Tableau 2 : Nombres cumulatifs, au 20 avril 2022, des décès signalés dus à la maladie à coronavirus 2019 par 100 000 habitants dans les pays qui ont adopté ou non une approche zéro COVID pour la gestion de la pandémieTableau 2 Note de bas de page a
Pays Décès cumulatifs par 100 000 habitants Pourcentage de la population vaccinée avec deux doses
N'a pas adopté une approche zéro COVIDTableau 2 Note de bas de page b
Canada 101,3 82 %
Danemark 103,7 82 %
Allemagne 159,3 77 %
Suède 183,1 75 %
France 214,6 78 %
Royaume-Uni 259,8 73 %
Belgique 268,7 79 %
États-Unis 291,9 66 %
A adopté une approche zéro COVID
Nouvelle-Zélande 11,7 80 %
Singapour 24,2 90 %
Australie 26,7 83 %
Corée du Sud 42,2 87 %

Figure 2 : Comparaison des décès quotidiens signalés par 100 000 habitants et de la sévérité des mesures de santé publique au Canada et dans d'autres pays à revenu élevéFigure 2 Note de bas de page a

Figure 2

Description textuelle : Figure 2

La figure comporte cinq sous‑figures distinctes pour les données provenant du Canada, de l’Allemagne, de la Suède, du Royaume‑Uni et des États‑Unis, chacune comportant deux graphiques. Le premier graphique de chaque sous‑figure présente le nombre de décès déclarés dus à la COVID‑19 (par 100 000 habitants) pour la période allant du 2 février 2020 au 1er avril 2022 et le deuxième présente l’indice de sévérité des mesures de santé publique dans ce pays au cours de la même période. Les graphiques des décès présentent les décès associés aux cinq principales vagues de COVID‑19 au cours de cette période et sont globalement similaires à ceux décrits à la Figure 1. Par contre, il y a de grandes différences dans le nombre des décès entre les pays qui sont représentées par les valeurs maximales de décès par 100 000 habitants. La Suède a connu la valeur maximale de décès la plus élevé (4,7 décès par 100 000 habitants), suivi du Royaume‑Uni (2,7 décès par 100 000 habitants), de l’Allemagne (1,5 décès par 100 000 habitants) et des États‑Unis (1,3 décès par 100 000 habitants), la plus faible valeur étant au Canada (0,7 décès par 100 000 habitants). Pour chaque pays, l’indice de sévérité est passée de près de zéro en février 2020 à des valeurs élevées en avril 2020, suivi d’une fluctuation selon la réponse de chacun des pays à l’augmentation de cas au cours des vagues.

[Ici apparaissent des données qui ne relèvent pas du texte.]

Lemma getEstimatedTime_inherited_witness :
  In "constructor"%string JsString.object_prototype_keys /\
  getEstimatedTime (Some "constructor"%string) Relaxed sample_museum HalfDay = JNaN.
Proof.
  assert (H : In "constructor"%string JsString.object_prototype_keys) by (cbn; auto).
  split; [exact H|]. exact (getEstimatedTime_inherited _ Relaxed sample_museum HalfDay H).
Defined.

(** Whether a note is produced depends on the type only. *)
Lemma generateVenueNotes_ok (venue : Venue) (focus : Focus) :
  (exists n, generateVenueNotes venue focus = Ok n) <-> type venue <> None.
Proof.
  unfold generateVenueNotes, typeOf.
  destruct (type venue) as [t|]; split; try congruence.
  - intros _. destruct (match qloo_data venue with Some q => _ | None => None end)
      as [[k0 all]|]; cbn; eauto.
  - intros [n Hn]. destruct (match qloo_data venue with Some q => _ | None => None end)
      as [[k0 all]|]; discriminate.
Qed.

(** [generateVenueNotes] returns a note exactly when the venue has
    a type, whatever the focus: both object literals evaluate an entry
    that reads [venue.type] before one is picked, so a typeless venue
    throws a [TypeError] even under the diverse focus. *)
Theorem generateVenueNotes_ok_iff (venue : Venue) (focus : Focus) :
  (exists n, generateVenueNotes venue focus = Ok n) <-> type venue <> None.
Proof. exact (generateVenueNotes_ok venue focus). Qed.

Section WithRandomFacts.

Context (random_stream : nat -> Binary64.num).

(** The travel time between two venues is computed without a
    random draw and is [NaN] or a whole number of minutes in [[5, 30]]. *)
Theorem getEstimatedTravelTime_bounds (f t : Venue) (w : World) :
  exists x, getEstimatedTravelTime random_stream (Some f) (Some t) w = (Ok x, w) /\
            (x = JNaN \/ exists z, x = JInt z /\ (5 <= z <= 30)%Z).
Proof.
  exists (travelMinutes f t). split; [reflexivity|]. unfold travelMinutes.
  destruct (match coordinates f with Some c => c | None => default_coordinates end) as [lat1 lng1].
  destruct (match coordinates t with Some c => c | None => default_coordinates end) as [lat2 lng2].
  apply clamp_range. lia.
Qed.

(** Between two venues the travel time is [travelMinutes], and no
    random number is drawn. *)
Lemma getEstimatedTravelTime_some (f t : Venue) (w : World) :
  getEstimatedTravelTime random_stream (Some f) (Some t) w = (Ok (travelMinutes f t), w).
Proof. reflexivity. Qed.

Lemma getEstimatedTravelTime_ok (f t : option Venue) (w : World) :
  exists x w', getEstimatedTravelTime random_stream f t w = (Ok x, w').
Proof.
  destruct f as [f|], t as [t|]; [rewrite getEstimatedTravelTime_some; eauto|..];
    unfold getEstimatedTravelTime, m_bind, m_ret, Math_random; eauto.
Qed.

Lemma adjustAffinity_ok (v : Venue) (w : World) :
  exists a w', adjustAffinity random_stream v w = (Ok a, w').
Proof.
  unfold adjustAffinity, m_bind, m_ret, Math_random.
  destruct (qloo_data v) as [q|]; [|eauto].
  destruct (popularity q) as [p|]; [|eauto].
  repeat match goal with |- context [if ?b then _ else _] => destruct b end; eauto.
Qed.

(** The travel step before a venue at position [index] never throws;
    after a predecessor it advances the clock by [travelMinutes]. *)
Lemma arrival_ok (prev : option Venue) (venue : Venue) (index : nat) (cur : string) (w : World) :
  exists a w',
    (match index with
     | O => ret cur
     | S _ => travel <- getEstimatedTravelTime random_stream prev (Some venue) ;;
              ret (Clock.addMinutes cur travel)
     end) w = (Ok a, w') /\ (index = O -> a = cur /\ w' = w) /\
    (forall p, prev = Some p -> index <> O -> a = Clock.addMinutes cur (travelMinutes p venue)).
Proof.
  destruct index as [|i].
  - exists cur, w. split; [reflexivity|split; [auto|congruence]].
  - destruct (getEstimatedTravelTime_ok prev (Some venue) w) as (x & w1 & Hx).
    unfold m_bind. rewrite Hx. cbn. exists (Clock.addMinutes cur x), w1.
    split; [reflexivity|split; [discriminate|]].
    intros p -> _. rewrite getEstimatedTravelTime_some in Hx. now injection Hx as -> _.
Qed.

Lemma travelTime_ok (prev : option Venue) (venue : Venue) (index : nat) (w : World) :
  exists x w',
    (match index with
     | O => ret (JInt 0)
     | S _ => getEstimatedTravelTime random_stream prev (Some venue)
     end) w = (Ok x, w') /\ (index = O -> x = JInt 0) /\
    (forall p, prev = Some p -> index <> O -> x = travelMinutes p venue).
Proof.
  destruct index as [|i].
  - exists (JInt 0), w. split; [reflexivity|split; [auto|congruence]].
  - destruct (getEstimatedTravelTime_ok prev (Some venue) w) as (x & w1 & Hx).
    exists x, w1. split; [exact Hx|split; [discriminate|]].
    intros p -> _. rewrite getEstimatedTravelTime_some in Hx. now injection Hx as -> _.
Qed.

En Allemagne, l’indice de sévérité des mesures de contrôle était similaire à celui du Canada au début de la pandémie, suivi d’une baisse à des niveaux inférieurs (à 49) à partir de mai 2020. Il a ensuite augmenté à des niveaux supérieurs à ceux du Canada (à 83) en réponse à la deuxième vague, puis il a fluctué comme au Canada, mais à des niveaux inférieurs. Pour la Suède, les fluctuations de l’indice de sévérité étaient similaires à celles de l’Allemagne, mais à des niveaux inférieurs (maximum 69 et minimum 19 à l’été 2021). Au Royaume‑Unis, l’indice de sévérité était similaire à celle de l’Allemagne en termes d’ampleur et de fluctuations jusqu’en février 2021, suivi d’une baisse à 41. L’indice a par la suite demeuré à un niveau inférieur à 48 pour la période restante. Aux États‑Unis, l’indice de sévérité était semblable à celle du Canada jusqu’en décembre 2020, suivi d’un déclin et une fluctuation légère autour d’une valeur de 56 en 2021.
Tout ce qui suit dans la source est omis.